Stored data
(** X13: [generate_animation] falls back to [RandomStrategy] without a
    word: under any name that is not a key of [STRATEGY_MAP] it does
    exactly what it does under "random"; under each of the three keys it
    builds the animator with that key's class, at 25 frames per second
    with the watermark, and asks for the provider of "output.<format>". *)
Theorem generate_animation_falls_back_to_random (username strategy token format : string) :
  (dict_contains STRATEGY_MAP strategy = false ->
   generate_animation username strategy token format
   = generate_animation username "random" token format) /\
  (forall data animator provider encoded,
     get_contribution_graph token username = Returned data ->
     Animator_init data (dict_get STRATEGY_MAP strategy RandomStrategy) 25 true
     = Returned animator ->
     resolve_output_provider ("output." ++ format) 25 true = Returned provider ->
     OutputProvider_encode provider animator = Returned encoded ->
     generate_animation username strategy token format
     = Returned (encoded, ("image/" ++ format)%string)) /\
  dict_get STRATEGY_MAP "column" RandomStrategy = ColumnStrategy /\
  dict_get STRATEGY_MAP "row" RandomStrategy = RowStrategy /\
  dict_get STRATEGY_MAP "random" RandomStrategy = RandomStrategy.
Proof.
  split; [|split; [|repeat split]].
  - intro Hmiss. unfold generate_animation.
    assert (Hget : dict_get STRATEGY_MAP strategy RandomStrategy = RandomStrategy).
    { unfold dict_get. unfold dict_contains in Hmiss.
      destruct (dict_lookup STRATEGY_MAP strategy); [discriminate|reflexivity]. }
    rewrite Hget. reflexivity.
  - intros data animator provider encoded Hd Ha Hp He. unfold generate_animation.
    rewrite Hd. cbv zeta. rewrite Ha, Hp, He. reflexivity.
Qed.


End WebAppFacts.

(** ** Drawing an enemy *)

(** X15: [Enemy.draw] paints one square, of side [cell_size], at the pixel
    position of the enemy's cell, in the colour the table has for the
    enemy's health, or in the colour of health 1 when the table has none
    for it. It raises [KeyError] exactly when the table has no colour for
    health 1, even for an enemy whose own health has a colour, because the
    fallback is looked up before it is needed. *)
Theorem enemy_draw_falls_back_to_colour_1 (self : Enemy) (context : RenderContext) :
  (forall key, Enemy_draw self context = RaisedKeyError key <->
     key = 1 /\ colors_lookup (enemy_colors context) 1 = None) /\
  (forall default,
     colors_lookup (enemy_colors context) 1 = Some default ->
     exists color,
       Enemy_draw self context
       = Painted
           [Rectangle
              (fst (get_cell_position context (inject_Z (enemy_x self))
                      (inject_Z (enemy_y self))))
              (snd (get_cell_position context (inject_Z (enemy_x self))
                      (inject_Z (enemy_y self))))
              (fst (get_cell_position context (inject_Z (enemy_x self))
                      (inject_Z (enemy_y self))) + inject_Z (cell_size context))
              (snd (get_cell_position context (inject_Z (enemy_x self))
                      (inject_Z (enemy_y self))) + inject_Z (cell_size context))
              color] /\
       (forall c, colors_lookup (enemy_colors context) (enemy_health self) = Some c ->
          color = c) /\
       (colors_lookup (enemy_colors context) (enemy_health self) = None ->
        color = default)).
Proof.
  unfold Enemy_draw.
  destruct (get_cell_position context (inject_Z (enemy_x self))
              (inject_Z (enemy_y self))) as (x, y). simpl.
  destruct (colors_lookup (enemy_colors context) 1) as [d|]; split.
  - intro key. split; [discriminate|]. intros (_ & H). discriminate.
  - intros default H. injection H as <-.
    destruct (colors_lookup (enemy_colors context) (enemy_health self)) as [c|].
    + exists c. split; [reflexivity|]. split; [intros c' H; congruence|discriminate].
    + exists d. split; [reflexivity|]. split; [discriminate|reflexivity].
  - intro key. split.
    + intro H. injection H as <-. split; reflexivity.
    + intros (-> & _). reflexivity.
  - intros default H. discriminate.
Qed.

--- Task item ---
Please go through the data above and copy every line that has the word "Hmiss".

--- Solved problem ---
  - intro Hmiss. unfold generate_animation.
    { unfold dict_get. unfold dict_contains in Hmiss.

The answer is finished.